From an attacker’s perspective, we will cover conventional RDP attacks such as Monster-in-the-Middle (MITM) of RDP connections, capture of NetNTLMv2 hashes and techniques to bypass conventional defense mechanisms such as Network Level Authentication (NLA). Case in point: Did you know that by default all clients allow server-side NLA downgrades right now? This will enable us to understand and identify the risks with RDP.
From the Blue Team’s perspective, we will provide techniques and tools to detect attacks showcased previously. Finally, we will provide step-by-step instructions to deploy an accessible RDP server that is both secure and functional.

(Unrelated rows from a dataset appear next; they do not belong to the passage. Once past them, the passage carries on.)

Lemma commit_published (w w1 w2 : W) c cs ret :
  commit_ready c -> sync_chunks (c_lay c) (c_tbl c) (c_size c) = Some cs -> flushing w w1 -> Forall (cm_durable w1) cs ->
  filer_set w1 w2 (c_ino c) ret (mk_ff (c_size c) (FChunks (ref_map <$> sent_refs cs))) ->
  all_on_disk w w2 c /\ (filer w2 (c_ino c) = mk_ff (c_size c) (FChunks (ref_map <$> sent_refs cs)) -> published w w2 c).
Proof.
  intros (Hc & Hnm & Hs & Hm & _) Hcs (N1 & _ & _) Hd (N2 & D2 & _ & _). pose proof Hc as (Hi & Hg & Hrest).
  pose proof (chunk_size_pos _ Hg) as HC.
  rewrite Forall_forall in Hd.
  assert (Hdisk : forall d, d ∈ cs -> on_disk w2 (cm_volume_id d) (cm_needle_id d) = needle w (cm_volume_id d) (cm_needle_id d)).
  { intros d Hin. rewrite D2, <- (N1 (cm_volume_id d) (cm_needle_id d)). by apply Hd. }
  split.
  - intros o v n Ho Hl. destruct (map_entry _ _ _ _ o Hc Hs ltac:(lia) Hcs Ho) as (v' & n' & sz & Hcm & Hl').
    assert (v' = v /\ n' = n) as [-> ->] by (split; congruence). apply list_elem_of_lookup_2 in Hcm. by apply Hdisk in Hcm.
  - intros Hfil. exists (ref_map <$> sent_refs cs). split; [done|]. intros pi' Hmap o Ho.
    destruct (map_located _ _ _ _ _ o Hc Hnm Hs ltac:(lia) Hcs Hmap Ho) as (v & n & H1 & H2 & d & Hin & <- & <-). exists (cm_volume_id d), (cm_needle_id d). auto.
Qed.
Lemma load_fields (st0 st : @PointCluster JS P) pts :
  load st0 pts = Ok st → options st = options st0 ∧ points st = pts.
Proof.
  intros Hload. destruct (load_spec st0 pts) as (st' & Hl & Hopt & Hpts & _).
  rewrite Hl in Hload. by injection Hload as <-.
Qed.

Lemma lookupZ_Some {A} (l : list A) (i : Z) :
  0 ≤ i < Z.of_nat (length l) → is_Some (lookupZ l i).
Proof.
  intros Hi. unfold lookupZ. destruct (Z.ltb_spec i 0); [lia|].
  apply lookup_lt_is_Some_2. lia.
Qed.

Lemma project_point (st : @PointCluster JS P) (r : Rec) :
  rnum r = 1 → 0 ≤ rid r < Z.of_nat (length (points st)) →
  project st r = FPoint (rid r).
Proof.
  intros Hn Hid. unfold project. rewrite Hn. simpl.
  by destruct (lookupZ_Some (points st) (rid r) Hid) as [p ->].
Qed.

Lemma project_cluster (st : @PointCluster JS P) (r : Rec) :
  1 < rnum r → project st r = FCluster (_getClusterJSON r).
Proof. intros Hn. unfold project. by destruct (Z.ltb_spec 1 (rnum r)); [|lia]. Qed.

Lemma project_count (st : @PointCluster JS P) (r : Rec) :
  1 ≤ rnum r →
  (rnum r = 1 → 0 ≤ rid r < Z.of_nat (length (points st))) →
  pointCountOf (project st r) = rnum r.
Proof.
  intros Hn Hid. destruct (decide (rnum r = 1)) as [H1|H1].
  - by rewrite project_point; auto.
  - rewrite project_cluster; [done|lia].
Qed.

Lemma range_all (cs : list (num * num)) b :
  RangeContract →
  (∀ p, p ∈ cs → inside b p = true) →
  range cs b ≡ₚ seq 0 (length cs).
Proof.
  intros Hr Hcov. destruct (Hr cs b) as [Hnd Hin].
  apply NoDup_Permutation; [done|apply NoDup_seq|].
  intros i. rewrite Hin, elem_of_seq. split.
  - intros (p & Hp & _). apply lookup_lt_Some in Hp. lia.
  - intros [_ Hi]. destruct (lookup_lt_is_Some_2 cs i Hi) as [p Hp].
    exists p. split; [done|]. apply Hcov. by eapply list_elem_of_lookup_2.
Qed.


Lemma limitZoom_above (opts : Options) (zoom : Q) :
  minZoom opts ≤ maxZoom opts + 1 →
  (inject_Z (maxZoom opts + 1) <= zoom)%Q →
  _limitZoom opts zoom = maxZoom opts + 1.
Proof.
  intros Hm Hz. unfold _limitZoom.
  apply Qfloor_resp_le in Hz. rewrite Qfloor_Z in Hz. lia.
Qed.


End Queries.

(** ** [getChildren] *)

Section Children.
Context {JS : JSNumber} {KD : KDBush} {P : Type}.

Lemma childrenOf_alt (st : @PointCluster JS P) data clusterId ids :
  childrenOf st data clusterId ids
  = project st <$> filter (λ rk, rparent rk = clusterId) (recordsAt data ids).
Proof.
  unfold childrenOf, recordsAt. induction ids as [|k ids IH]; [done|].
  rewrite !omap_cons, IH, filter_app, fmap_app. f_equal.
  destruct (data !! k) as [rk|]; [|done].
  change (option_list (Some rk)) with [rk]. rewrite filter_cons, filter_nil.
  destruct (Z.eqb_spec (rparent rk) clusterId).
  - by rewrite decide_True.
  - by rewrite decide_False.
Qed.

Lemma childrenOf_positions (st : @PointCluster JS P) data clusterId ids :
  childrenOf st data clusterId ids
  = omap (λ k, project st <$> data !! k) (filter (λ k, parentIs data clusterId k = true) ids).
Proof.
  unfold childrenOf. rewrite omap_filter. apply omap_ext_in. intros k _.
  unfold parentIs. destruct (data !! k) as [rk|]; simpl; [|done].
  by destruct (rparent rk =? clusterId).
Qed.

(** C8: [getChildren] looks at the level of the decoded origin zoom,
    queries the neighbours of the anchor within
    [radius / (originZoom - 1)], with no scaling function, and returns the
    projections of exactly those whose parent slot is [clusterId]; it
    fails, with the unknown-cluster error and no other, exactly when that
    level has no tree, when the anchor position is outside the level, or
    when no neighbour has that parent. *)
Theorem C8_getChildren (st : @PointCluster JS P) (clusterId : Z) :
  WithinUndefined →
  let N := Z.of_nat (length (points st)) in
  let originId := _getOriginId N clusterId in
  let originZoom := _getOriginZoom N clusterId in
  let r := ndiv (radius (options st)) (ofZ (originZoom - 1)) in
  let found data anchor :=
    filter (λ rk, rparent rk = clusterId)
           (recordsAt data (within (coordsOf data) (Some (rx anchor)) (Some (ry anchor)) r)) in
  (∀ cs, getChildren st clusterId = Ok cs ↔
         ∃ data anchor, trees st !! originZoom = Some data
                        ∧ lookupZ data originId = Some anchor
                        ∧ found data anchor ≠ []
                        ∧ cs = project st <$> found data anchor)
  ∧ (failed (getChildren st clusterId) ↔
       trees st !! originZoom = None
       ∨ (∃ data, trees st !! originZoom = Some data ∧ lookupZ data originId = None)
       ∨ (∃ data anchor, trees st !! originZoom = Some data
                         ∧ lookupZ data originId = Some anchor
                         ∧ found data anchor = []))
  ∧ (∀ e, getChildren st clusterId = Err e → e = NoCluster).
Proof.
  intros Hundef N originId originZoom r found.
  unfold getChildren. fold N originId originZoom.
  destruct (trees st !! originZoom) as [data|] eqn:Htree.
  2:{ split_and!.
      - intros cs. split; [done|]. by intros (? & ? & ? & _).
      - split; [by left|]. intros _. by eexists.
      - by intros e [= <-]. }
  destruct (Z.leb_spec (Z.of_nat (length data)) originId) as [Hge|Hlt].
  { assert (Hnone : lookupZ data originId = None).
    { unfold lookupZ. destruct (originId <? 0); [done|]. apply lookup_ge_None. lia. }
    split_and!.
    - intros cs. split; [done|]. intros (d & a & [= <-] & Ha & _). congruence.
    - split; [|by eexists]. intros _. right. left. eauto.
    - by intros e [= <-]. }
  fold r. rewrite childrenOf_alt.
  destruct (lookupZ data originId) as [anchor|] eqn:Hanchor.
  - simpl. fold (found data anchor).
    destruct (found data anchor) as [|c cs'] eqn:Hfound.
    + split_and!.
      * intros cs. split; [done|]. intros (d & a & [= <-] & Ha & Hne & _).
        rewrite Hanchor in Ha. injection Ha as <-. congruence.
      * split; [|by eexists]. intros _. right. right. exists data, anchor. done.
      * by intros e [= <-].
    + csimpl. split_and!.
      * intros cs. split.
        -- intros [= <-]. exists data, anchor. rewrite Hfound. done.
        -- intros (d & a & [= <-] & Ha & _ & ->).
           rewrite Hanchor in Ha. injection Ha as <-. by rewrite Hfound.
      * split; [by intros [e ?]|].
        intros [?|[(d & [= <-] & ?)|(d & a & [= <-] & Ha & Hf)]]; [done|congruence|].
        rewrite Hanchor in Ha. injection Ha as <-. congruence.
      * done.
  - simpl. rewrite !Hundef. unfold recordsAt. csimpl. split_and!.
    + intros cs. split; [done|]. intros (d & a & [= <-] & Ha & _). congruence.
    + split; [|by eexists]. intros _. right. left. eauto.
    + by intros e [= <-].
Qed.

End Children.

(** ** The leaves of a cluster *)

Section Leaves.
Context {JS : JSNumber} {KD : KDBush} {P : Type}.
Implicit Types st : @PointCluster JS P.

Olivier Bilodeau Cybersecurity Research Lead, GoSecure
Olivier Bilodeau is leading the Cybersecurity Research team at GoSecure. With more than 13 years of infosec experience, he enjoys luring malware operators into his traps, writing tools for malware research and vulnerability research. Olivier is a passionate communicator having spoken at several conferences including BlackHat, Defcon, Botconf, NorthSec, Derbycon, and HackFest. Invested in his community, he co-founded MontréHack, a monthly workshop focused on hands-on CTF problem solving, and NorthSec, a large non-profit conference and CTF based in Montreal which you may have heard of.